(* ===== verification/FileArguments.v ===== *)
(** * FileArguments: translating file arguments
    (src/src/sandbox/file_argument_translation.rs)

    Recognising file arguments and file URIs, percent-encoding, and the lexical
    normalisation of a path.  [HOME] and the current directory are arguments of
    the definitions that read them. *)
From Stdlib Require Import Ascii String NArith Lia ZifyBool ZifyN.
From stdpp Require Import base list strings sets.
From S2P Require Import Prelude RustStr RustPath.

(** ** Percent encoding *)

Definition hex_value (a : ascii) : option N :=
  let n := N_of_ascii a in
  if is_digit a then Some (n - 48)%N
  else if is_lower a && (n <=? 102)%N then Some (n - 97 + 10)%N
  else if is_upper a && (n <=? 70)%N then Some (n - 65 + 10)%N
  else None.

(** [(hi << 4) | lo] on bytes. *)
Definition byte_of_nibbles (hi lo : N) : ascii :=
  ascii_of_N (N.lor (N.shiftl hi 4) lo mod 256).

(** The bytes decoded, [None] at an invalid escape. *)
Fixpoint decode_bytes (s : string) : option string :=
  match s with
  | EmptyString => Some ""
  | String a r =>
      if Ascii.eqb a "%" then
        match r with
        | String h (String l r2) =>
            hi ← hex_value h; lo ← hex_value l;
            t ← decode_bytes r2; Some (String (byte_of_nibbles hi lo) t)
        | _ => None
        end
      else t ← decode_bytes r; Some (String a t)
  end.

Definition percent_decode (v : string) : result string :=
  decoded ← ok_or (fmt ["invalid percent escape in file URI: "; v]) (decode_bytes v);
  ok_or "file URI path is not valid UTF-8" (from_utf8 decoded).

Definition unreserved (a : ascii) : bool :=
  is_alnum a || bool_decide (a ∈ ["/"; "-"; "_"; "."; "~"]%char).

Fixpoint percent_encode_path (text : path) : string :=
  match text with
  | EmptyString => ""
  | String a r =>
      if unreserved a then String a (percent_encode_path r)
      else "%" +:+ hex2 (N_of_ascii a) +:+ percent_encode_path r
  end.

(** ** File URIs and path arguments *)

(** The text before a separator, or the fallback when there is none. *)
Definition before (c : ascii) (s fallback : string) : string :=
  match split_once c s with Some (h, _) => h | None => fallback end.

Definition local_file_uri_path (uri : string) : result path :=
  rest ← ok_or "file URI must start with file://" (strip_prefix "file://" uri);
  path_part ← match strip_prefix "localhost/" rest with
              | Some p => Ok ("/" +:+ p)
              | None => if starts_with "/" rest then Ok rest
                        else bail (fmt ["unsupported non-local file URI: "; uri])
              end;
  percent_decode (before "?" (before "#" path_part path_part) path_part).

Section Environment.
Context (home : option path) (current_dir : result path).

Definition host_path_from_arg (arg : string) : result path :=
  match strip_prefix "~/" arg with
  | Some rest =>
      home ← ok_or "HOME must be set to expand ~/ file argument" home;
      Ok (join_path home rest)
  | None =>
      if is_absolute arg then Ok arg
      else
        cwd ← with_context "determine current directory for relative file argument" current_dir;
        Ok (join_path cwd arg)
  end.

(** One component of the path being normalised; a [Prefix] component does not
    occur on Unix. *)
Definition push_component (normalized : path) (c : component) : path :=
  match c with
  | RootDir => join_path normalized "/"
  | Normal part => join_path normalized part
  | CurDir => normalized
  | ParentDir => if path_eqb normalized "/" then normalized else pop normalized
  end.

Definition normalize_absolute_path (p : path) : result path :=
  absolute ← (if is_absolute p then Ok p
              else cwd ← with_context "determine current directory for path normalization" current_dir;
                   Ok (join_path cwd p));
  let normalized := foldl push_component "" (components absolute) in
  Ok (if is_empty normalized then join_path normalized "/" else normalized).
End Environment.

Definition looks_like_path_arg (arg : string) : bool :=
  starts_with "/" arg || starts_with "./" arg || starts_with "../" arg || starts_with "~/" arg.

Definition internal_roots : list path :=
  ["/app"; "/bin"; "/dev"; "/etc"; "/lib"; "/lib64"; "/proc"; "/run"; "/sys"; "/tmp"; "/usr"; "/var"].
Definition is_sandbox_internal_path (p : path) : bool :=
  existsb (path_starts_with p) internal_roots.

Definition is_standalone_desktop_field_code (arg : string) : bool :=
  bool_decide (arg ∈ ["%f"; "%F"; "%u"; "%U"; "%i"; "%c"; "%k"; "%%"]).

(** ** Percent encoding round trips *)

Lemma hex_digit_value a :
  hex_value (hex_digit (N_of_ascii a / 16)) = Some (N_of_ascii a / 16)%N /\
  hex_value (hex_digit (N_of_ascii a mod 16)) = Some (N_of_ascii a mod 16)%N /\
  byte_of_nibbles (N_of_ascii a / 16) (N_of_ascii a mod 16) = a.
Proof. destruct a as [[] [] [] [] [] [] [] []]; vm_compute; done. Qed.

Lemma unreserved_spec a : unreserved a = true -> a <> "%"%char /\ a <> "#"%char /\ a <> "?"%char.
Proof. destruct a as [[] [] [] [] [] [] [] []]; vm_compute; done. Qed.

Lemma hex_digit_plain n c : c ∈ ["%"; "#"; "?"]%char -> Ascii.eqb (hex_digit (n mod 16)) c = false.
Proof.
  intros Hc. assert (n mod 16 < 16)%N as Hn by (apply N.mod_lt; done).
  revert Hn. generalize (n mod 16)%N. intros m Hm.
  assert (m ∈ map N.of_nat (seq 0 16)) as Hin.
  { apply list_elem_of_In, in_map_iff. exists (N.to_nat m). split; [lia|]. apply in_seq. lia. }
  cbn in Hin. rewrite !elem_of_cons in *.
  repeat destruct Hin as [->|Hin]; try (by apply not_elem_of_nil in Hin);
    repeat destruct Hc as [->|Hc]; try (by apply not_elem_of_nil in Hc); done.
Qed.

Lemma decode_encode s : decode_bytes (percent_encode_path s) = Some s.
Proof.
  induction s as [|a s IH]; [done|]. cbn [percent_encode_path].
  destruct (unreserved a) eqn:E.
  - apply unreserved_spec in E as (E & _). cbn [decode_bytes].
    destruct (Ascii.eqb_spec a "%"); [done|]. by rewrite IH.
  - unfold hex2. cbn [append decode_bytes]. rewrite Ascii.eqb_refl.
    destruct (hex_digit_value a) as (-> & -> & H). cbn. rewrite IH. cbn. by rewrite H.
Qed.

(** The encoding of a path holds no query or fragment separator. *)
Lemma encode_plain c s : c = "#"%char \/ c = "?"%char -> has c (percent_encode_path s) = false.
Proof.
  intros Hc. induction s as [|a s IH]; [done|]. cbn [percent_encode_path].
  destruct (unreserved a) eqn:E.
  - apply unreserved_spec in E as (_ & E1 & E2). cbn [has]. rewrite IH, orb_false_r.
    apply Ascii.eqb_neq. destruct Hc; congruence.
  - unfold hex2. cbn [append has]. rewrite IH.
    assert (N_of_ascii a / 16 = (N_of_ascii a / 16) mod 16)%N as ->.
    { symmetry. apply N.mod_small. apply N.Div0.div_lt_upper_bound. pose proof (N_ascii_bounded a). lia. }
    rewrite !hex_digit_plain by (destruct Hc as [->| ->]; set_solver).
    destruct Hc as [->| ->]; done.
Qed.

Lemma before_none c s f : has c s = false -> before c s f = f.
Proof. unfold before. by intros ->%split_once_None. Qed.

(** ** Lexical normalisation *)

(** The names left of a path when its dot-dots are resolved. *)
Definition reduce (acc : list string) (c : component) : list string :=
  match c with
  | RootDir => []
  | Normal s => acc ++ [s]
  | CurDir => acc
  | ParentDir => removelast acc
  end.

Definition resolved (p : path) (acc : list string) : Prop :=
  is_absolute p = true /\ components p = RootDir :: map Normal acc.

Lemma push_component_resolved p acc c :
  resolved p acc -> (forall s, c = Normal s -> name_ok s) ->
  resolved (push_component p c) (reduce acc c).
Proof.
  intros [Ha Hc] Hn. pose proof (absolute_nonempty _ Ha) as Hne. destruct c as [| | |s]; cbn.
  - done.
  - done.
  - destruct (path_eqb p "/") eqn:E.
    + apply path_eqb_true in E. rewrite Hc in E. cbn in E. injection E as E.
      by destruct acc.
    + destruct acc as [|x acc _] using rev_ind.
      { apply not_true_iff_false in E. destruct E. by apply path_eqb_true. }
      rewrite map_app in Hc. cbn in Hc. rewrite removelast_last.
      destruct (parent_components _ _ _ Ha Hc) as (q & Hq & Hqa & Hqc).
      unfold pop. rewrite Hq. done.
  - specialize (Hn s eq_refl). split.
    + by rewrite is_absolute_join by (auto using name_relative).
    + rewrite components_join_name by done. rewrite Hc, map_app. done.
Qed.

Lemma push_components_resolved p acc cs :
  resolved p acc -> (forall s, Normal s ∈ cs -> name_ok s) ->
  resolved (foldl push_component p cs) (foldl reduce acc cs).
Proof.
  revert p acc. induction cs as [|c cs IH]; intros p acc R Hn; [done|]. cbn.
  apply IH; [|intros; apply Hn; by right].
  apply push_component_resolved; [done|]. intros s ->. apply Hn. left.
Qed.

Lemma normalize_absolute cwd p :
  is_absolute p = true ->
  exists q, normalize_absolute_path cwd p = Ok q /\ resolved q (foldl reduce [] (components p)).
Proof.
  intros Ha. unfold normalize_absolute_path. rewrite Ha. cbn [mbind result_bind].
  assert (resolved (foldl push_component "" (components p)) (foldl reduce [] (components p))) as R.
  { rewrite components_absolute by done. cbn [foldl push_component reduce].
    apply push_components_resolved; [done|]. intros s Hs.
    apply (components_names p). rewrite components_absolute by done. by right. }
  eexists. split; [reflexivity|]. destruct R as [R1 R2].
  destruct (is_empty _) eqn:E; [|done]. apply is_empty_true in E. by rewrite E in R1.
Qed.

Lemma reduce_normals acc l : foldl reduce acc (map Normal l) = acc ++ l.
Proof.
  revert acc. induction l as [|s l IH]; intros acc; cbn; [by rewrite app_nil_r|].
  by rewrite IH, <- app_assoc.
Qed.

(** The URI built from an absolute path by percent-encoding is read back
    as that path. *)
Theorem file_uri_roundtrip (p : path) :
  is_absolute p = true -> valid_utf8 p = true ->
  local_file_uri_path ("file://" +:+ percent_encode_path p) = Ok p.
Proof.
  intros Ha Hv. unfold local_file_uri_path. rewrite strip_prefix_app. cbn [mbind result_bind ok_or].
  apply starts_with_true in Ha as [r Hr].
  assert (percent_encode_path p = String "/" (percent_encode_path r)) as E by (by subst p).
  replace (strip_prefix "localhost/" (percent_encode_path p)) with (@None string) by (by rewrite E).
  replace (starts_with "/" (percent_encode_path p)) with true by (by rewrite E).
  cbn [mbind result_bind].
  rewrite (before_none "#") by (apply encode_plain; auto).
  rewrite before_none by (apply encode_plain; auto).
  unfold percent_decode. rewrite decode_encode. cbn. unfold from_utf8. by rewrite Hv.
Qed.

Lemma file_uri_roundtrip_witness :
  local_file_uri_path "file:///home/user/a%20b%23c" = Ok "/home/user/a b#c".
Proof. exact (file_uri_roundtrip "/home/user/a b#c" eq_refl eq_refl). Defined.

(** Normalising an absolute path gives an absolute path whose components
    are the root and the names left when the dot-dots are resolved lexically,
    and normalising that path again changes no component. *)
Theorem normalize_resolves cwd (p : path) :
  is_absolute p = true ->
  exists q names,
    normalize_absolute_path cwd p = Ok q /\
    names = foldl reduce [] (components p) /\
    is_absolute q = true /\ components q = RootDir :: map Normal names /\
    exists q', normalize_absolute_path cwd q = Ok q' /\ components q' = components q.
Proof.
  intros Ha. destruct (normalize_absolute cwd p Ha) as (q & Hq & Hqa & Hqc).
  exists q, (foldl reduce [] (components p)). split_and!; [done..|].
  destruct (normalize_absolute cwd q Hqa) as (q' & Hq' & _ & Hc').
  exists q'. split; [done|]. rewrite Hc', Hqc. cbn [foldl reduce]. by rewrite reduce_normals.
Qed.

Lemma normalize_resolves_witness :
  exists q names,
    normalize_absolute_path (Err []) "/home/user/../x/./y/" = Ok q /\
    names = foldl reduce [] (components "/home/user/../x/./y/") /\
    is_absolute q = true /\ components q = RootDir :: map Normal names /\
    exists q', normalize_absolute_path (Err []) q = Ok q' /\ components q' = components q.
Proof. exact (normalize_resolves (Err []) "/home/user/../x/./y/" eq_refl). Defined.

(** A fragment is removed from a file URI only when the URI also has a
    query: without one, the path keeps the separator and the fragment. *)
Theorem fragment_without_query_is_kept (p f : string) :
  has "#" p = false -> has "?" p = false ->
  local_file_uri_path ("file:///" +:+ p +:+ String "#" f) = percent_decode ("/" +:+ p +:+ String "#" f) /\
  (forall q, local_file_uri_path ("file:///" +:+ p +:+ String "?" (q +:+ String "#" f)) =
             percent_decode ("/" +:+ p)).
Proof.
  intros H1 H2. unfold local_file_uri_path. split; [|intros q].
  - change ("file:///" +:+ ?x) with ("file://" +:+ ("/" +:+ x)). rewrite strip_prefix_app.
    cbn [mbind result_bind ok_or].
    replace (strip_prefix "localhost/" _) with (@None string) by done.
    rewrite starts_with_app. cbn [mbind result_bind]. unfold before at 2.
    rewrite (proj2 (split_once_Some "#" _ ("/" +:+ p) f)).
    + by rewrite before_none by (rewrite has_app; by rewrite H2).
    + split; [by rewrite sapp_assoc|]. rewrite has_app. by rewrite H1.
  - change ("file:///" +:+ ?x) with ("file://" +:+ ("/" +:+ x)). rewrite strip_prefix_app.
    cbn [mbind result_bind ok_or].
    replace (strip_prefix "localhost/" _) with (@None string) by done.
    rewrite starts_with_app. cbn [mbind result_bind].
    set (s := "/" +:+ p +:+ _).
    assert (exists h, before "#" s s = "/" +:+ p +:+ String "?" h) as [h ->].
    { unfold before. destruct (has "#" q) eqn:Hq.
      - destruct (split_once "#" q) as [[a b]|] eqn:Es; [|apply split_once_None in Es; congruence].
        apply split_once_Some in Es as [-> Ha]. exists a.
        rewrite (proj2 (split_once_Some "#" s ("/" +:+ p +:+ String "?" a) (b +:+ String "#" f))); [done|].
        split; [unfold s; by str_norm|]. rewrite !has_app, H1. cbn. by rewrite Ha.
      - exists q. rewrite (proj2 (split_once_Some "#" s ("/" +:+ p +:+ String "?" q) f)); [done|].
        split; [unfold s; by str_norm|]. rewrite !has_app, H1. cbn. by rewrite Hq. }
    unfold before. rewrite (proj2 (split_once_Some "?" _ ("/" +:+ p) h)); [done|].
    split; [by rewrite sapp_assoc|]. rewrite has_app. by rewrite H2.
Qed.

Lemma fragment_without_query_is_kept_witness :
  local_file_uri_path "file:///doc.html#top" = Ok "/doc.html#top".
Proof.
  etransitivity; [exact (proj1 (fragment_without_query_is_kept "doc.html" "top" eq_refl eq_refl))|].
  reflexivity.
Defined.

Task item:
Pull every line containing "foldl" out of the material and copy it.

Response:
  let normalized := foldl push_component "" (components absolute) in
  resolved (foldl push_component p cs) (foldl reduce acc cs).
  exists q, normalize_absolute_path cwd p = Ok q /\ resolved q (foldl reduce [] (components p)).
  assert (resolved (foldl push_component "" (components p)) (foldl reduce [] (components p))) as R.
  { rewrite components_absolute by done. cbn [foldl push_component reduce].
Lemma reduce_normals acc l : foldl reduce acc (map Normal l) = acc ++ l.
    names = foldl reduce [] (components p) /\
  exists q, (foldl reduce [] (components p)). split_and!; [done..|].
  exists q'. split; [done|]. rewrite Hc', Hqc. cbn [foldl reduce]. by rewrite reduce_normals.
    names = foldl reduce [] (components "/home/user/../x/./y/") /\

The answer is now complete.